__Task goal__
Nothing below is to be printed except the lines between the line holding "Arguments ValidProposalKind : simpl never." and the line holding "Definition IsProposalTerminal (s", inclusive, each exactly as it appears.

__Available data__
Definition CaptureValidated (clock : Z) (rec : FeedbackRecord) (c : FeedbackCollector)
  : FeedbackCollector * result FeedbackRecord :=
  let '(c, rec) := captureLocked clock rec c in
  match FeedbackRecord_Validate rec with
  | Some err => (c <| fc_records := removelast (fc_records c) |>, Err (Wrapf "feedback validation: %w" [] err))
  | None => (c, Ok rec)
  end.

Definition Feedback_Count (c : FeedbackCollector) : Z := Z.of_nat (length (fc_records c)).
Definition FilterByTask (taskID : string) (c : FeedbackCollector) : list FeedbackRecord :=
  List.filter (fun r => fr_TaskID r ==? taskID) (fc_records c).
Definition FilterByRun (runID : string) (c : FeedbackCollector) : list FeedbackRecord :=
  List.filter (fun r => fr_RunID r ==? runID) (fc_records c).
Definition FilterByGoal (goalID : string) (c : FeedbackCollector) : list FeedbackRecord :=
  List.filter (fun r => fr_GoalID r ==? goalID) (fc_records c).

Definition severityOrder : list (list string * option Z) :=
  [([FeedbackSeverityInfo], Some 0); ([FeedbackSeverityWarning], Some 1);
   ([FeedbackSeverityError], Some 2); ([FeedbackSeverityCritical], Some 3)].
Definition severityRank (s : string) : Z := default 0 (go_switch s severityOrder None).

Definition FilterBySeverity (minSeverity : string) (c : FeedbackCollector) : list FeedbackRecord :=
  List.filter (fun r => severityRank minSeverity <=? severityRank (fr_Severity r)) (fc_records c).

(** The helpers return the zero record when the collector refuses theirs. *)
Definition zero_feedback : FeedbackRecord :=
  mkFeedbackRecord 0 "" "" "" "" "" "" "" "" "" "" "" "" 0 None.
Definition captured (r : FeedbackCollector * result FeedbackRecord) : FeedbackCollector * FeedbackRecord :=
  match r with (c, Ok rec) => (c, rec) | (c, Err _) => (c, zero_feedback) end.

Definition CaptureOperatorFeedback (clock : Z) (taskID runID goalID summary severity author : string)
    (c : FeedbackCollector) : FeedbackCollector * FeedbackRecord :=
  captured (CaptureValidated clock
    (mkFeedbackRecord 0 "" goalID taskID runID "" FeedbackSourceOperator severity FeedbackCategoryGeneral
       summary "" author "" 0 None) c).

Definition CaptureVerificationFailure (clock : Z) (taskID runID goalID checkID reason : string)
    (c : FeedbackCollector) : FeedbackCollector * FeedbackRecord :=
  captured (CaptureValidated clock
    (mkFeedbackRecord 0 "" goalID taskID runID "" FeedbackSourceVerification FeedbackSeverityError
       FeedbackCategoryCorrectness ("verification check " +:+ checkID +:+ " failed: " +:+ reason) "" "" ""
       0 (Some {["check_id" := VString checkID]})) c).

Definition CaptureReviewFeedback (clock : Z)
    (taskID runID goalID summary detail category severity reviewer : string)
    (c : FeedbackCollector) : FeedbackCollector * FeedbackRecord :=
  captured (CaptureValidated clock
    (mkFeedbackRecord 0 "" goalID taskID runID "" FeedbackSourceReview severity category summary detail
       reviewer "" 0 None) c).

(** ** Proposals *)

Definition ProposalKindPrompt : string := "prompt".
Definition ProposalKindPolicy : string := "policy".

Definition ValidProposalKind (k : string) : bool :=
  go_switch k [([ProposalKindPrompt; ProposalKindPolicy], true)] false.

Arguments ValidProposalKind : simpl never.

Definition ProposalStatusDraft : string := "draft".
Definition ProposalStatusPending : string := "pending".
Definition ProposalStatusApproved : string := "approved".
Definition ProposalStatusRejected : string := "rejected".
Definition ProposalStatusApplied : string := "applied".
Definition ProposalStatusReverted : string := "reverted".
Definition ProposalStatusSuperseded : string := "superseded".

Definition ValidProposalStatus (s : string) : bool :=
  go_switch s [([ProposalStatusDraft; ProposalStatusPending; ProposalStatusApproved; ProposalStatusRejected; ProposalStatusApplied; ProposalStatusReverted; ProposalStatusSuperseded], true)] false.

Arguments ValidProposalStatus : simpl never.

Definition IsProposalTerminal (s : string) : bool :=
  (s ==? ProposalStatusRejected) || (s ==? ProposalStatusReverted) || (s ==? ProposalStatusSuperseded).

Record PolicyProposal := mkPolicyProposal {
  pp_Version : Z;
  pp_ProposalID : string;
  pp_Kind : string;
  pp_Status : string;
  pp_Title : string;
  pp_Summary : string;
  pp_TargetField : string;
  pp_TargetAgent : string;
  pp_CurrentValue : string;
  pp_ProposedValue : string;
  pp_FeedbackIDs : list string;
  pp_EvidenceIDs : list string;
  pp_Rationale : string;
  pp_GoalID : string;
  pp_TaskID : string;
  pp_RunID : string;
  pp_CreatedBy : string;
  pp_ReviewedBy : string;
  pp_ReviewedAt : Z;
  pp_ReviewNote : string;
  pp_AppliedAt : Z;
  pp_AppliedBy : string;
  pp_RevertedAt : Z;
  pp_RevertedBy : string;
  pp_CreatedAt : Z;
  pp_UpdatedAt : Z;
  pp_Meta : gomap any
}.

#[export] Instance set_pp_Status : Setter pp_Status := fun v r =>
  mkPolicyProposal (pp_Version r) (pp_ProposalID r) (pp_Kind r) v (pp_Title r) (pp_Summary r)
    (pp_TargetField r) (pp_TargetAgent r) (pp_CurrentValue r) (pp_ProposedValue r)
    (pp_FeedbackIDs r) (pp_EvidenceIDs r) (pp_Rationale r) (pp_GoalID r) (pp_TaskID r)
    (pp_RunID r) (pp_CreatedBy r) (pp_ReviewedBy r) (pp_ReviewedAt r) (pp_ReviewNote r)
    (pp_AppliedAt r) (pp_AppliedBy r) (pp_RevertedAt r) (pp_RevertedBy r) (pp_CreatedAt r)
    (pp_UpdatedAt r) (pp_Meta r).
#[export] Instance set_pp_ReviewedBy : Setter pp_ReviewedBy := fun v r =>
  mkPolicyProposal (pp_Version r) (pp_ProposalID r) (pp_Kind r) (pp_Status r) (pp_Title r)
    (pp_Summary r) (pp_TargetField r) (pp_TargetAgent r) (pp_CurrentValue r) (pp_ProposedValue
    r) (pp_FeedbackIDs r) (pp_EvidenceIDs r) (pp_Rationale r) (pp_GoalID r) (pp_TaskID r)
    (pp_RunID r) (pp_CreatedBy r) v (pp_ReviewedAt r) (pp_ReviewNote r) (pp_AppliedAt r)
    (pp_AppliedBy r) (pp_RevertedAt r) (pp_RevertedBy r) (pp_CreatedAt r) (pp_UpdatedAt r)
    (pp_Meta r).
#[export] Instance set_pp_ReviewedAt : Setter pp_ReviewedAt := fun v r =>
  mkPolicyProposal (pp_Version r) (pp_ProposalID r) (pp_Kind r) (pp_Status r) (pp_Title r)
    (pp_Summary r) (pp_TargetField r) (pp_TargetAgent r) (pp_CurrentValue r) (pp_ProposedValue
    r) (pp_FeedbackIDs r) (pp_EvidenceIDs r) (pp_Rationale r) (pp_GoalID r) (pp_TaskID r)
    (pp_RunID r) (pp_CreatedBy r) (pp_ReviewedBy r) v (pp_ReviewNote r) (pp_AppliedAt r)
    (pp_AppliedBy r) (pp_RevertedAt r) (pp_RevertedBy r) (pp_CreatedAt r) (pp_UpdatedAt r)
    (pp_Meta r).
#[export] Instance set_pp_ReviewNote : Setter pp_ReviewNote := fun v r =>
  mkPolicyProposal (pp_Version r) (pp_ProposalID r) (pp_Kind r) (pp_Status r) (pp_Title r)
    (pp_Summary r) (pp_TargetField r) (pp_TargetAgent r) (pp_CurrentValue r) (pp_ProposedValue
    r) (pp_FeedbackIDs r) (pp_EvidenceIDs r) (pp_Rationale r) (pp_GoalID r) (pp_TaskID r)
    (pp_RunID r) (pp_CreatedBy r) (pp_ReviewedBy r) (pp_ReviewedAt r) v (pp_AppliedAt r)
    (pp_AppliedBy r) (pp_RevertedAt r) (pp_RevertedBy r) (pp_CreatedAt r) (pp_UpdatedAt r)
    (pp_Meta r).
#[export] Instance set_pp_AppliedAt : Setter pp_AppliedAt := fun v r =>
  mkPolicyProposal (pp_Version r) (pp_ProposalID r) (pp_Kind r) (pp_Status r) (pp_Title r)
    (pp_Summary r) (pp_TargetField r) (pp_TargetAgent r) (pp_CurrentValue r) (pp_ProposedValue
    r) (pp_FeedbackIDs r) (pp_EvidenceIDs r) (pp_Rationale r) (pp_GoalID r) (pp_TaskID r)
    (pp_RunID r) (pp_CreatedBy r) (pp_ReviewedBy r) (pp_ReviewedAt r) (pp_ReviewNote r) v
    (pp_AppliedBy r) (pp_RevertedAt r) (pp_RevertedBy r) (pp_CreatedAt r) (pp_UpdatedAt r)
    (pp_Meta r).
#[export] Instance set_pp_AppliedBy : Setter pp_AppliedBy := fun v r =>
  mkPolicyProposal (pp_Version r) (pp_ProposalID r) (pp_Kind r) (pp_Status r) (pp_Title r)
    (pp_Summary r) (pp_TargetField r) (pp_TargetAgent r) (pp_CurrentValue r) (pp_ProposedValue
    r) (pp_FeedbackIDs r) (pp_EvidenceIDs r) (pp_Rationale r) (pp_GoalID r) (pp_TaskID r)
    (pp_RunID r) (pp_CreatedBy r) (pp_ReviewedBy r) (pp_ReviewedAt r) (pp_ReviewNote r)
    (pp_AppliedAt r) v (pp_RevertedAt r) (pp_RevertedBy r) (pp_CreatedAt r) (pp_UpdatedAt r)
    (pp_Meta r).
#[export] Instance set_pp_RevertedAt : Setter pp_RevertedAt := fun v r =>
  mkPolicyProposal (pp_Version r) (pp_ProposalID r) (pp_Kind r) (pp_Status r) (pp_Title r)
    (pp_Summary r) (pp_TargetField r) (pp_TargetAgent r) (pp_CurrentValue r) (pp_ProposedValue
    r) (pp_FeedbackIDs r) (pp_EvidenceIDs r) (pp_Rationale r) (pp_GoalID r) (pp_TaskID r)
    (pp_RunID r) (pp_CreatedBy r) (pp_ReviewedBy r) (pp_ReviewedAt r) (pp_ReviewNote r)
    (pp_AppliedAt r) (pp_AppliedBy r) v (pp_RevertedBy r) (pp_CreatedAt r) (pp_UpdatedAt r)
    (pp_Meta r).
#[export] Instance set_pp_RevertedBy : Setter pp_RevertedBy := fun v r =>
  mkPolicyProposal (pp_Version r) (pp_ProposalID r) (pp_Kind r) (pp_Status r) (pp_Title r)
    (pp_Summary r) (pp_TargetField r) (pp_TargetAgent r) (pp_CurrentValue r) (pp_ProposedValue
    r) (pp_FeedbackIDs r) (pp_EvidenceIDs r) (pp_Rationale r) (pp_GoalID r) (pp_TaskID r)
    (pp_RunID r) (pp_CreatedBy r) (pp_ReviewedBy r) (pp_ReviewedAt r) (pp_ReviewNote r)
    (pp_AppliedAt r) (pp_AppliedBy r) (pp_RevertedAt r) v (pp_CreatedAt r) (pp_UpdatedAt r)
    (pp_Meta r).
#[export] Instance set_pp_UpdatedAt : Setter pp_UpdatedAt := fun v r =>
  mkPolicyProposal (pp_Version r) (pp_ProposalID r) (pp_Kind r) (pp_Status r) (pp_Title r)
    (pp_Summary r) (pp_TargetField r) (pp_TargetAgent r) (pp_CurrentValue r) (pp_ProposedValue
    r) (pp_FeedbackIDs r) (pp_EvidenceIDs r) (pp_Rationale r) (pp_GoalID r) (pp_TaskID r)
    (pp_RunID r) (pp_CreatedBy r) (pp_ReviewedBy r) (pp_ReviewedAt r) (pp_ReviewNote r)
    (pp_AppliedAt r) (pp_AppliedBy r) (pp_RevertedAt r) (pp_RevertedBy r) (pp_CreatedAt r) v
    (pp_Meta r).
#[export] Instance set_pp_Meta : Setter pp_Meta := fun v r =>
  mkPolicyProposal (pp_Version r) (pp_ProposalID r) (pp_Kind r) (pp_Status r) (pp_Title r)
    (pp_Summary r) (pp_TargetField r) (pp_TargetAgent r) (pp_CurrentValue r) (pp_ProposedValue
    r) (pp_FeedbackIDs r) (pp_EvidenceIDs r) (pp_Rationale r) (pp_GoalID r) (pp_TaskID r)
    (pp_RunID r) (pp_CreatedBy r) (pp_ReviewedBy r) (pp_ReviewedAt r) (pp_ReviewNote r)
    (pp_AppliedAt r) (pp_AppliedBy r) (pp_RevertedAt r) (pp_RevertedBy r) (pp_CreatedAt r)
    (pp_UpdatedAt r) v.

__Result__
Arguments ValidProposalKind : simpl never.

Definition ProposalStatusDraft : string := "draft".
Definition ProposalStatusPending : string := "pending".
Definition ProposalStatusApproved : string := "approved".
Definition ProposalStatusRejected : string := "rejected".
Definition ProposalStatusApplied : string := "applied".
Definition ProposalStatusReverted : string := "reverted".
Definition ProposalStatusSuperseded : string := "superseded".

Definition ValidProposalStatus (s : string) : bool :=
  go_switch s [([ProposalStatusDraft; ProposalStatusPending; ProposalStatusApproved; ProposalStatusRejected; ProposalStatusApplied; ProposalStatusReverted; ProposalStatusSuperseded], true)] false.

Arguments ValidProposalStatus : simpl never.

Definition IsProposalTerminal (s : string) : bool :=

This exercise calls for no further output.